§ **ACTION ITEM**
Working from the top of the records below, reproduce each line exactly, ending once you have written the line containing "Definition maxJWERSABits : Z := 8192.".

§ **RECORD EXTRACTS**
Definition NewDirectDecrypter (cek : bytes) (kid : list bytes) : res decrypter :=
  if negb (len cek =? 16) && negb (len cek =? 24) && negb (len cek =? 32) then fail ErrMalformedKey
  else Ok (mkDecrypter (optKID kid) (directUnwrapper cek)).

Definition NewA256KWEncrypter (kek : bytes) (content : ContentAlgorithm) (kid : list bytes) : res encrypter :=
  if negb (len kek =? 32) then fail ErrMalformedKey
  else newEncrypter content (optKID kid) (aesKWWrapper kek).

Definition NewA256KWDecrypter (kek : bytes) (kid : list bytes) : res decrypter :=
  if negb (len kek =? 32) then fail ErrMalformedKey
  else Ok (mkDecrypter (optKID kid) (aesKWUnwrapper kek)).

Definition maxJWERSABits : Z := 8192.

Definition validateJWERSAPublicKey (pub : option RSAPublicKey) : err_opt :=
  match pub with
  | Some (mkRSAPublicKey (Some n) e) =>
      if n <=? 0 then Some [ErrMalformedKey]
      else if BitLen n <? minRSABits then Some [ErrWeakKey]
      else if maxJWERSABits <? BitLen n then Some [ErrMalformedKey]
      else if negb (Z.testbit n 0) || (e <? 3) || (Z.land e 1 =? 0) || (Z.shiftl 1 31 - 1 <? e)
      then Some [ErrMalformedKey]
      else None
  | _ => Some [ErrMalformedKey]
  end.

Definition NewRSAOAEP256Encrypter (pub : option RSAPublicKey) (content : ContentAlgorithm) (kid : list bytes) :
    res encrypter :=
  check (validateJWERSAPublicKey pub)
  match pub with
  | Some pub => newEncrypter content (optKID kid) (rsaOAEPWrapper pub)
  | None => fail Panicked
  end.

Definition positive (z : option Z) : bool := match z with Some z => 0 <? z | None => false end.

Definition NewRSAOAEP256Decrypter (priv : option RSAPrivateKey) (kid : list bytes) : res decrypter :=
  match priv with
  | None => fail ErrMalformedKey
  | Some priv =>
      check (validateJWERSAPublicKey (Some (rsap_PublicKey priv)))
      (if negb (positive (rsap_D priv)) || (len (rsap_Primes priv) <? 2) then fail ErrMalformedKey
       else if negb (forallb positive (rsap_Primes priv)) then fail ErrMalformedKey
       else if negb (rsa_Validate priv) then fail ErrMalformedKey
       else Ok (mkDecrypter (optKID kid) (rsaOAEPUnwrapper priv)))
  end.

(** The field [Curve] of a key, with the name of a nil curve. *)
Definition key_curve_name (pub : ECDSAPublicKey) : bytes :=
  match ec_Curve pub with Some c => curveName c | None => [] end.

Definition NewECDHESEncrypter (pub : option ECDSAPublicKey) (alg : KeyAlgorithm) (content : ContentAlgorithm)
    (kid : list bytes) : res encrypter :=
  match pub with
  | None => fail ErrMalformedKey
  | Some pub =>
      if negb (bool_decide (alg = ECDHES)) && negb (bool_decide (alg = ECDHESA256KW))
      then fail ErrUnsupportedAlgorithm
      else if bool_decide (key_curve_name pub = []) then fail ErrMalformedKey
      else match Key_PublicKey (FromECDSAPublicKey (Some pub) []), pub with
           | Ok _, mkECDSAPublicKey (Some c) (Some x) (Some y) =>
               newEncrypter content (optKID kid) (ecdhWrapper c x y alg)
           | _, _ => fail ErrMalformedKey
           end
  end.

(** A private key without a scalar is one [priv.ECDH()] documents as invalid. *)
Definition NewECDHESDecrypter (priv : option ECDSAPrivateKey) (kid : list bytes) : res decrypter :=
  match priv with
  | None => fail ErrMalformedKey
  | Some priv =>
      let pub := ecp_PublicKey priv in
      if bool_decide (key_curve_name pub = []) then fail ErrMalformedKey
      else match Key_PublicKey (FromECDSAPublicKey (Some pub) []), pub, ecp_D priv with
           | Ok _, mkECDSAPublicKey (Some c) (Some x) (Some y), Some d =>
               match scalar_point c d with
               | None => fail ErrMalformedKey
               | Some p =>
                   if negb (on_curve c x y) || negb (bool_decide (p = (x, y))) then fail ErrMalformedKey
                   else Ok (mkDecrypter (optKID kid) (ecdhUnwrapper c d))
               end
           | _, _, _ => fail ErrMalformedKey
           end
  end.
End KeyManagement.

§ **WRITTEN ANSWER**
Definition NewDirectDecrypter (cek : bytes) (kid : list bytes) : res decrypter :=
  if negb (len cek =? 16) && negb (len cek =? 24) && negb (len cek =? 32) then fail ErrMalformedKey
  else Ok (mkDecrypter (optKID kid) (directUnwrapper cek)).

Definition NewA256KWEncrypter (kek : bytes) (content : ContentAlgorithm) (kid : list bytes) : res encrypter :=
  if negb (len kek =? 32) then fail ErrMalformedKey
  else newEncrypter content (optKID kid) (aesKWWrapper kek).

Definition NewA256KWDecrypter (kek : bytes) (kid : list bytes) : res decrypter :=
  if negb (len kek =? 32) then fail ErrMalformedKey
  else Ok (mkDecrypter (optKID kid) (aesKWUnwrapper kek)).

Definition maxJWERSABits : Z := 8192.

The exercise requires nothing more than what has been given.